Composer and TV presenter Yasushi Akutagawa in 1952.

Oddly enough, the tuning fork logo didn’t appear on Yamaha products until 1967 even though the company had been producing pianos for years. Today, Yamaha also makes a wide range of fine orchestral instruments and their brass and woodwind instruments are especially popular. Japan has become the producer of top-or-the-range instruments including saxophones from Yanagisawa and flutes from Miyazawa and Nagahara. You may be interested to know that one of the Nagahara professional flutes is made of 18K gold and comes at the eye-watering price of $33,000.

For some reason, we don’t seem to hear much music from Japanese composers, although there are plenty of them. Since the latter half of the nineteenth century, Japanese composers have looked towards western musical culture, often drawing on elements from Japanese traditional music. K๔mei Abe was one of the leading Japanese composers of the last century. His First Symphony of 1957 is a good introduction although it’s a curious mix of musical styles. The incredibly prolific Toshiro Mayuzumi composed more than a hundred film scores and if you’d like an entertaining musical experience, seek out his Concertino for Xylophone and Orchestra. Kunihico Hashimoto was one of the leading Japanese composers in the twentieth century, whose music reflects elements of late romanticism and impressionism, as well as of the traditional music of Japan.

Yasushi Akutagawa (1925-1989): Triptyque for String Orchestra. New Orchestra of Washington cond. Alejandro Hernandez-Valdez (Duration: c. 14:36; Video: 1080p HD)

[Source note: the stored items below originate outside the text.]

(** ** Accepting a sample *)

Definition set_endpoint (c : Counters) (lost sent : Z) : Counters :=
  mkCounters lost sent (loss_snapshots c) (loss_snapshot_head c) (loss_snapshot_len c) (advancing_samples c)
    (blackout_run c) (blackout_runs c) (seen c) (last_sample_at c) (outage_pools c).
Definition stamp_sample (c : Counters) (now : Z) : Counters :=
  mkCounters (curr_lost c) (curr_sent c) (loss_snapshots c) (loss_snapshot_head c) (loss_snapshot_len c)
    (advancing_samples c) (blackout_run c) (blackout_runs c) (seen c) (Some now) (outage_pools c).
Definition mark_seen (c : Counters) : Counters :=
  mkCounters (curr_lost c) (curr_sent c) (loss_snapshots c) (loss_snapshot_head c) (loss_snapshot_len c)
    (advancing_samples c) (blackout_run c) (blackout_runs c) true (last_sample_at c) (outage_pools c).
Definition count_sample (c : Counters) (run : Z) (runs : BucketedMax) : Counters :=
  mkCounters (curr_lost c) (curr_sent c) (loss_snapshots c) (loss_snapshot_head c) (loss_snapshot_len c)
    (saturating_add u32_max (advancing_samples c) 1) run runs (seen c) (last_sample_at c) (outage_pools c).

(** Moves the endpoint, counts the sample and observes the blackout run. *)
Definition advance_endpoint (c : Counters) (lost sent run run_bucket_span : Z) : option Counters :=
  let c := set_endpoint c lost sent in
  runs ← observe BLACKOUT_RUN_BUCKETS (blackout_runs c) (saturating_add u32_max (advancing_samples c) 1) run
           run_bucket_span;
  mret (count_sample c run runs).

Definition expire_wall (now : Z) (p : OutagePool) : OutagePool :=
  if match expires_at p with None => true | Some e => e <=? now end
  then mkOutagePool 0 (deadline p) (expires_at p) else p.

(** Banks a gap's undeclared sends as a new generation; an unspent newer one
    becomes the older. *)
Definition bank (ps : list OutagePool) (fresh_undeclared at_ now : Z) : option (list OutagePool) :=
  if 0 <? fresh_undeclared then
    newer ← ps !! 1%nat;
    older ← ps !! 0%nat;
    mret [(if 0 <? credit newer then newer else older);
          mkOutagePool fresh_undeclared (saturating_add u32_max at_ OUTAGE_LOSS_RESOLUTION_SAMPLES)
            (Some (now + OUTAGE_LOSS_RESOLUTION_MAX_AGE))]
  else Some ps.
(* ===== verification/ClientEdge.v ===== *)
(** * What a client is told, and its way back

    The surfacing of player leaves to the game ([client/src/leave/mod.rs]), the
    fence over other members' connectivity ([client/src/driver/connectivity.rs])
    and the redial schedule with its escalation to another relay
    ([client/src/driver/{backoff,reconnect}.rs]).  Instants are nanoseconds. *)

From Stdlib Require Import ZArith Lia.
From stdpp Require Import gmap list.
From S2P Require Import Prelude.
From S2P Require Import Maker.
From S2P Require Import RateLimit.
From S2P Require Import Driver.

Open Scope Z_scope.

(** ** Leaves *)

Record TrackedLeave : Type := mkTrackedLeave { directive : LeaveDirective; surfaced : bool }.

Definition LeaveTracker : Type := list TrackedLeave.

Definition tracks (slot : Z) (l : TrackedLeave) : bool := ld_slot (directive l) =? slot.

Definition observe_leave (t : LeaveTracker) (d : LeaveDirective) : LeaveTracker :=
  if u8_max <? ld_slot d then t
  else if existsb (tracks (ld_slot d)) t then t
  else t ++ [mkTrackedLeave d false].

Definition contains_leave (t : LeaveTracker) (slot : Z) : bool := existsb (tracks slot) t.

(** The directive as [expedite] leaves it: due at once. *)
Definition expedited (d : LeaveDirective) : LeaveDirective :=
  mkLeaveDirective (ld_finalized d) (ld_slot d) (ld_reason d) 0 (leave_seq d) None.

Fixpoint expedite (t : LeaveTracker) (slot : Z) : bool * LeaveTracker :=
  match t with
  | [] => (false, [])
  | l :: t =>
      if tracks slot l && negb (surfaced l) then (true, mkTrackedLeave (expedited (directive l)) false :: t)
      else let '(b, t) := expedite t slot in (b, l :: t)
  end.

Definition is_due (next_frame : Z) (consumed : Z -> Z) (d : LeaveDirective) : bool :=
  match ld_final_turn_count d with
  | Some count => count <=? consumed (ld_slot d)
  | None => ld_apply_at_frame d <=? next_frame
  end.

Fixpoint take_due_leaves (t : LeaveTracker) (next_frame : Z) (consumed : Z -> Z) : list (Z * Z) * LeaveTracker :=
  match t with
  | [] => ([], [])
  | l :: t =>
      let '(due, t) := take_due_leaves t next_frame consumed in
      if negb (surfaced l) && is_due next_frame consumed (directive l)
      then ((ld_slot (directive l), ld_reason (directive l)) :: due, mkTrackedLeave (directive l) true :: t)
      else (due, l :: t)
  end.

(** The game's use: a stamp fed in, a poll at the top of a step. *)
Inductive LeaveOp : Type :=
| Observed (d : LeaveDirective)
| Polled (next_frame : Z) (consumed : Z -> Z).

Definition leave_step (t : LeaveTracker) (o : LeaveOp) : list (Z * Z) * LeaveTracker :=
  match o with
  | Observed d => ([], observe_leave t d)
  | Polled f consumed => take_due_leaves t f consumed
  end.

Yasushi Akutagawa was a student of Hashimoto at the Tokyo Conservatory of Music. His lucky break came in 1954 when he illegally entered the Soviet Union and became friends with Dmitri Shostakovich, Aram Khachaturian and Dmitri Kabalevsky. He was the only Japanese composer whose music was officially published in the Soviet Union at that time. His 1950 Music for Symphony Orchestra certainly owes a debt to Shostakovich and the Triptyque is a spiky work which shows influences of Stravinsky and Prokofiev. Incidentally, Akutagawa was one of the few composers who was also a popular presenter of television shows.





Toru Takemitsu (1930-1996): From me flows what you call Time. La Jolla Symphony Orchestra cond. Steven Schick (Duration: 28:58; Video: 360p)

Takemitsu is currently Japan’s best-known composer but his fame came about by someone else’s mistake. When Stravinsky visited Japan in 1958, the Japan Broadcasting Corporation NHK arranged for him to hear some of the latest Japanese music. A recent recording of Takemitsu’s Requiem for String Orchestra was played by mistake but Stravinsky insisted on hearing it to the end. He greatly admired the work and later invited the young composer to lunch. Takemitsu later received a commission from the Koussevitzky Foundation, no doubt thanks to Stravinsky who must have put in a good word for him.


Takemitsu was virtually self-taught and began to compose at the age of sixteen. He gradually acquired orchestration skills and learned how to combine elements of Japanese and Western ideas, creating a sound which was entirely his own. This work was commissioned by Carnegie Hall in celebration of its 100th anniversary. Although it is effectively a concerto for percussion it is not intended as the composer explained, “to show off the virtuosity of the soloists. The ruling emotion of the work is one of prayer.”



The title comes from a poem by Makoto Ooka, a Japanese poet and friend of the composer. And incidentally, you’ll need to give the piece some time to get going, but when it does you’ll enter Takemitsu’s highly personal and evocative sound-world, perhaps inspired by the music of Messiaen and Ligeti. He uses some exotic instruments too but if so-called “modern music” isn’t normally your idea of fun, do give this compelling work a try.

To return to Mr Yamaha and his tuning forks, I sometimes wonder how many Yamaha motor bike owners have the remotest idea what the logo represents. Not many, I suspect.